What to do | Beginning with the line below that contains "(measured 0 (-1) 0))" and ending with the line that contains "destruct (FullOrderObserver_output_Ok _", copy every line exactly. Copy nothing else.

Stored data
■ ■ ■ ■ ■

(** X16.  The size [render] asks for degenerates with the viewport: when
    a corner value of the x axis is NaN the width is NaN, and when the
    two x corners are the same finite value and the resolution is finite
    the width is zero; likewise for the y axis and the height. *)
Theorem X16_degenerate_viewport_gives_degenerate_size (b : bounds_t)
  (st : Settings.t) :
  (is_nan (numericValue (x1 b)) || is_nan (numericValue (x2 b)) = true ->
   width (render_opts (getMathBounds b) st) = NaN)
  /\ (is_nan (numericValue (y1 b)) || is_nan (numericValue (y2 b)) = true ->
      height (render_opts (getMathBounds b) st) = NaN)
  /\ (is_finite (Settings.resolution st) = true ->
      is_finite (numericValue (x1 b)) = true ->
      numericValue (x2 b) = numericValue (x1 b) ->
      exists s, width (render_opts (getMathBounds b) st) = S754_zero s)
  /\ (is_finite (Settings.resolution st) = true ->
      is_finite (numericValue (y1 b)) = true ->
      numericValue (y2 b) = numericValue (y1 b) ->
      exists s, height (render_opts (getMathBounds b) st) = S754_zero s).
Proof.
  unfold render_opts, getMathBounds. cbn [width height left right bottom top].
  assert (Same : forall a r, is_finite r = true -> is_finite a = true ->
            exists s,
              Math_floor (mul (sub (Math_max a a) (Math_min a a)) r)
              = S754_zero s).
  { intros a r Hr Ha.
    assert (Hn : is_nan a = false) by (destruct a; try discriminate;
                                       reflexivity).
    generalize (Math_min_max_pair a a). rewrite Hn. simpl.
    intros [[-> ->]|[-> ->]]; rewrite (sub_same a Ha);
      apply floor_mul_zero; exact Hr. }
  split; [|split; [|split]].
  - intros N. generalize (Math_min_max_pair (numericValue (x1 b))
                            (numericValue (x2 b))).
    rewrite N. intros [-> ->]. reflexivity.
  - intros N. generalize (Math_min_max_pair (numericValue (y1 b))
                            (numericValue (y2 b))).
    rewrite N. intros [-> ->]. reflexivity.
  - intros Hr Ha ->. apply Same; assumption.
  - intros Hr Ha ->. apply Same; assumption.
Qed.

Lemma X16_degenerate_viewport_witness :
  exists s,
    width (render_opts
             (getMathBounds
                {| x1 := helper_at "B_{x1}" (of_Z 1);
                   x2 := helper_at "B_{x2}" (of_Z 1);
                   y1 := helper_at "B_{y1}" (of_Z 0);
                   y2 := helper_at "B_{y2}" (of_Z 1) |})
             the_settings) = S754_zero s.
Proof.
  apply (proj1 (proj2 (proj2
           (X16_degenerate_viewport_gives_degenerate_size
              {| x1 := helper_at "B_{x1}" (of_Z 1);
                 x2 := helper_at "B_{x2}" (of_Z 1);
                 y1 := helper_at "B_{y1}" (of_Z 0);
                 y2 := helper_at "B_{y2}" (of_Z 1) |}
              the_settings)))); reflexivity.
Defined.
(** The amended C3 at work: the sensorless example observer in its initial
    state, called with [u_ss = 0] and [i_ss = -1], has [den = -1] and
    returns [w_s = w_m]. *)
Lemma w_s_fallback_on_denominator_witness :
  exists out,
    value (Observer.output (measured 0 (-1) 0) (example_observer true))
    = Ok out
    /\ fbk.w_s out = fbk.w_m out.
Proof.
  destruct (Observer_output_returns (example_observer true)
              (measured 0 (-1) 0))
    as [out Hout];
    [cbn; lra | cbn; lra | apply (example_gain_returns true) |].
  exists out. split; [exact Hout|].
  destruct (example_output_initial _ _ _ Hout)
    as (Hpsi & Hwm & His & _ & _ & _).
  destruct (w_s_fallback_on_denominator _ _ _ Hout)
    as (k1 & k2 & Hg & _ & Hfb & _).
  apply Hfb.
  rewrite Hwm in Hg. unfold Observer.gains in Hg. cbn in Hg.
  rewrite default_k_o_sensorless_0 in Hg by (rewrite example_alpha_1; lra).
  cbn in Hg. injection Hg as <- <-.
  example_call Hpsi Hwm His His. lra.
Defined.

(** C1, refuted as stated: the fallback of the full-order observer is not
    the speed estimate it holds and reports.  In the state [psi_R = 2],
    [i_s = 0], [theta_s = 0], [w_m = 3], a call with the measured current
    [i_ss = 3 + 1j] has the denominator
    [den = psi_R - L_sgm*Re(err_i_s) = -1], so the quotient is not taken;
    the call reports the speed estimate [fbk.w_m = self.state.w_m = 3] and
    sets [w_s = p_term + self.state.w_m = 5/2]. *)
Lemma full_order_fallback_is_not_the_speed_estimate :
  let w := example_full_observer_with_flux in
  exists out,
    value (FullOrderObserver.output (measured 0 (mkC 3 1) 0) w) = Ok out
    /\ FullOrderCall.den w out = -1
    /\ FullOrderObserver.state.w_m (FullOrderObserver.state (self w)) = 3
    /\ fbk.w_m out = 3
    /\ fbk.w_s out = 5 / 2
    /\ fbk.w_s out <> fbk.w_m out.
Proof.
  intros w. subst w.
  destruct (FullOrderObserver_output_returns example_full_observer_with_flux
              (measured 0 (mkC 3 1) 0))
    as [out Hout];
    [cbn; lra | cbn; lra | apply (example_gain_returns true) |].
  exists out. split; [exact Hout|].
  destruct (FullOrderObserver_output_Ok _ _ _ Hout)
    as (_ & _ & k & _ & _ & _ & Hpsi & Hth & Hwm & His & _ & _ & Hws & _).
  cbn zeta in Hws. cbn in Hpsi, Hth, Hwm.
  rewrite Hth, rotate_0 in His. cbn in His.
  assert (Hden : FullOrderCall.den example_full_observer_with_flux out = -1).
  { unfold FullOrderCall.den, FullOrderCall.err_i_s,
      FullOrderObserver.den_of.
    rewrite Hpsi, His. cbn. lra. }
  assert (Hlocal : FullOrderCall.w_m example_full_observer_with_flux out
                   = 5 / 2).
  { unfold FullOrderCall.w_m, FullOrderCall.p_term, FullOrderCall.err_i_s.
    rewrite Hpsi, Hwm, His. cbn.
    destruct (Rlt_dec 0 2) as [_|H]; [lra | exfalso; lra]. }
  rewrite Hden, Hlocal in Hws.
  destruct (Rlt_dec 0 (-1)) as [H|_]; [exfalso; lra|].
  rewrite Hws, Hwm. split_and!; try reflexivity; lra.
Qed.

(** The amended C1 at work.  The sensorless example observer in its initial
    state, called with [u_ss = 1j] and [i_ss = 1], has [den = 1]: the
    division is executed and [w_s] is the quotient, 1.  The full-order
    example observer with flux, called with [i_ss = 3 + 1j], has
    [den = -1]: no division is executed at [w_s], which is
    [p_term + self.state.w_m = -1/2 + 3]. *)
Lemma w_s_division_guarded_witness :
  (exists out,
     value (Observer.output (measured j 1 0) (example_observer true)) = Ok out
     /\ fbk.w_s out = 1
     /\ In (Div "w_s" 1)
           (divisions (Observer.output (measured j 1 0)
                                       (example_observer true))))
  /\ (exists out,
        value (FullOrderObserver.output (measured 0 (mkC 3 1) 0)
                 example_full_observer_with_flux) = Ok out
        /\ fbk.w_s out = - (1 / 2) + 3
        /\ forall d,
             ~ In (Div "w_s" d)
                  (divisions (FullOrderObserver.output
                                (measured 0 (mkC 3 1) 0)
                                example_full_observer_with_flux))).
Proof.
  split.
  - destruct (proj1 w_s_division_guarded (example_observer true)
                (measured j 1 0)) as (_ & Hcall & Htotal).
    destruct Htotal as [[out Hout] _];
      [cbn; lra | cbn; lra | apply (example_gain_returns true) |].
    exists out. split; [exact Hout|].
    destruct (Hcall out Hout)
      as (Hpsi & Hth & Hwm & His & Hus & k1 & k2 & Hg & Hquot & _).
    cbn in Hpsi, Hth, Hwm. rewrite Hth, rotate_0 in His, Hus.
    cbn in His, Hus.
    rewrite Hwm in Hg. unfold Observer.gains in Hg. cbn in Hg.
    rewrite default_k_o_sensorless_0 in Hg by (rewrite example_alpha_1; lra).
    cbn in Hg. injection Hg as <- <-.
    assert (Hden : ObserverCall.den (example_observer true) out
                     (RtoC (1 / 2)) (RtoC (1 / 2)) = 1).
    { example_call Hpsi Hwm His Hus. lra. }
    assert (Hnum : ObserverCall.num (example_observer true) out
                     (RtoC (1 / 2)) (RtoC (1 / 2)) = 1).
    { example_call Hpsi Hwm His Hus. lra. }
    rewrite Hden, Hnum in Hquot.
    destruct Hquot as [Hws Hin]; [lra|].
    split; [rewrite Hws; lra | exact Hin].
  - destruct (proj2 w_s_division_guarded example_full_observer_with_flux
                (measured 0 (mkC 3 1) 0)) as (_ & Hcall & Htotal).
    destruct Htotal as [[out Hout] _];
      [cbn; lra | cbn; lra | apply (example_gain_returns true) |].
    exists out. split; [exact Hout|].
    destruct (Hcall out Hout)
      as (Hpsi & Hth & Hwm & His & _ & Hlocal & _ & k & _ & _ & Hfall).
    cbn in Hpsi, Hth, Hwm. rewrite Hth, rotate_0 in His. cbn in His.
    assert (Hden : FullOrderCall.den example_full_observer_with_flux out
                   = -1).
    { unfold FullOrderCall.den, FullOrderCall.err_i_s,
        FullOrderObserver.den_of.
      rewrite Hpsi, His. cbn. lra. }
    assert (Hp : FullOrderCall.p_term example_full_observer_with_flux out
                 = - (1 / 2)).
    { unfold FullOrderCall.p_term, FullOrderCall.err_i_s.
      rewrite Hpsi, His. cbn.
      destruct (Rlt_dec 0 2) as [_|H]; [lra | exfalso; lra]. }
    destruct Hfall as (Hws & _ & Hno); [rewrite Hden; lra|].
    split; [|exact Hno].
    rewrite Hws, Hlocal, Hp. cbn. reflexivity.
Defined.

(** C2 at work on the sensorless example observer with flux ([psi_R = 2],
    [theta_s = 0]): with the measured current [i_ss = 1 + 2j] the slip
    frequency is [R_R*Im(i_s)/psi_R = 1*2/2], and the division by [psi_R]
    is executed. *)
Lemma slip_frequency_guarded_witness :
  exists out,
    value (Observer.output (measured 0 (mkC 1 2) 0)
             example_observer_with_flux) = Ok out
    /\ fbk.w_r out = 1
    /\ In (Div "w_r" 2)
          (divisions (Observer.output (measured 0 (mkC 1 2) 0)
                        example_observer_with_flux)).
Proof.
  destruct (slip_frequency_guarded example_observer_with_flux
              (measured 0 (mkC 1 2) 0))
    as (Hout & _ & _ & Htotal).
  destruct Htotal as [out Hv];
    [cbn; lra | cbn; lra | apply (example_gain_returns true) |].
  exists out. split; [exact Hv|].
  destruct (Hout out Hv) as (_ & _ & _ & Hquot & _).
  destruct Hquot as [Hwr Hin]; [cbn; lra|].
  split; [|exact Hin].
  rewrite Hwr. cbn [example_observer_with_flux self model_par example_par
                    Observer.state Observer.state.psi_R
                    Observer.state.theta_s R_R fbk.i_ss measured].
  rewrite rotate_0. cbn [imag]. lra.
Defined.

(** * One sampling instant: [output], then [update] *)

Lemma bind_Ok {S A B} (m : M S A) (f : A -> M S B) (s : S) (a : A) :
  value (m s) = Ok a ->
  (m ≫= f) s
  = mkOutcome (value (f a (final (m s)))) (final (f a (final (m s))))
              (divisions (m s) ++ divisions (f a (final (m s)))).
Proof.
  unfold mbind, M_bind, bind. destruct (m s) as [v s' tr]. cbn.
  intros ->. destruct (f a s'); reflexivity.
Qed.

Lemma bind_Raise {S A B} (m : M S A) (f : A -> M S B) (s : S) (e : exn) :
  value (m s) = Raise e ->
  (m ≫= f) s = mkOutcome (Raise e) (final (m s)) (divisions (m s)).
Proof.
  unfold mbind, M_bind, bind. destruct (m s) as [v s' tr]. cbn.
  intros ->. reflexivity.
Qed.

Lemma Observer_cycle_Ok (T_s : R) (fbk0 out : fbk.t) (w : World Observer.t) :
  value (Observer.output fbk0 w) = Ok out ->
  Observer_cycle T_s fbk0 w
  = mkOutcome (Ok tt)
      (final (Observer.update T_s out (final (Observer.output fbk0 w))))
      (divisions (Observer.output fbk0 w)).
Proof.
  intros Hout. unfold Observer_cycle. rewrite (bind_Ok _ _ _ _ Hout).
  cbn. rewrite app_nil_r. reflexivity.
Qed.

Lemma Observer_cycle_value (T_s : R) (fbk0 : fbk.t) (w : World Observer.t) :
  value (Observer_cycle T_s fbk0 w) = Ok tt ->
  exists out, value (Observer.output fbk0 w) = Ok out.
Proof.
  destruct (value (Observer.output fbk0 w)) as [out|e] eqn:E; [eauto|].
  unfold Observer_cycle. rewrite (bind_Raise _ _ _ _ E). discriminate.
Qed.

Lemma FullOrderObserver_cycle_Ok (T_s : R) (fbk0 out : fbk.t)
    (w : World FullOrderObserver.t) :
  value (FullOrderObserver.output fbk0 w) = Ok out ->
  FullOrderObserver_cycle T_s fbk0 w
  = mkOutcome (Ok tt)
      (final (FullOrderObserver.update T_s out
                (final (FullOrderObserver.output fbk0 w))))
      (divisions (FullOrderObserver.output fbk0 w)).
Proof.
  intros Hout. unfold FullOrderObserver_cycle.
  rewrite (bind_Ok _ _ _ _ Hout). cbn. rewrite app_nil_r. reflexivity.
Qed.

Lemma FullOrderObserver_cycle_value (T_s : R) (fbk0 : fbk.t)
    (w : World FullOrderObserver.t) :
  value (FullOrderObserver_cycle T_s fbk0 w) = Ok tt ->
  exists out, value (FullOrderObserver.output fbk0 w) = Ok out.
Proof.
  destruct (value (FullOrderObserver.output fbk0 w)) as [out|e] eqn:E;
    [eauto|].
  unfold FullOrderObserver_cycle. rewrite (bind_Raise _ _ _ _ E).
  discriminate.
Qed.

■ ■ ■ ■ ■

Solution to the exercise |
              (measured 0 (-1) 0))
    as [out Hout];
    [cbn; lra | cbn; lra | apply (example_gain_returns true) |].
  exists out. split; [exact Hout|].
  destruct (example_output_initial _ _ _ Hout)
    as (Hpsi & Hwm & His & _ & _ & _).
  destruct (w_s_fallback_on_denominator _ _ _ Hout)
    as (k1 & k2 & Hg & _ & Hfb & _).
  apply Hfb.
  rewrite Hwm in Hg. unfold Observer.gains in Hg. cbn in Hg.
  rewrite default_k_o_sensorless_0 in Hg by (rewrite example_alpha_1; lra).
  cbn in Hg. injection Hg as <- <-.
  example_call Hpsi Hwm His His. lra.
Defined.

(** C1, refuted as stated: the fallback of the full-order observer is not
    the speed estimate it holds and reports.  In the state [psi_R = 2],
    [i_s = 0], [theta_s = 0], [w_m = 3], a call with the measured current
    [i_ss = 3 + 1j] has the denominator
    [den = psi_R - L_sgm*Re(err_i_s) = -1], so the quotient is not taken;
    the call reports the speed estimate [fbk.w_m = self.state.w_m = 3] and
    sets [w_s = p_term + self.state.w_m = 5/2]. *)
Lemma full_order_fallback_is_not_the_speed_estimate :
  let w := example_full_observer_with_flux in
  exists out,
    value (FullOrderObserver.output (measured 0 (mkC 3 1) 0) w) = Ok out
    /\ FullOrderCall.den w out = -1
    /\ FullOrderObserver.state.w_m (FullOrderObserver.state (self w)) = 3
    /\ fbk.w_m out = 3
    /\ fbk.w_s out = 5 / 2
    /\ fbk.w_s out <> fbk.w_m out.
Proof.
  intros w. subst w.
  destruct (FullOrderObserver_output_returns example_full_observer_with_flux
              (measured 0 (mkC 3 1) 0))
    as [out Hout];
    [cbn; lra | cbn; lra | apply (example_gain_returns true) |].
  exists out. split; [exact Hout|].
  destruct (FullOrderObserver_output_Ok _ _ _ Hout)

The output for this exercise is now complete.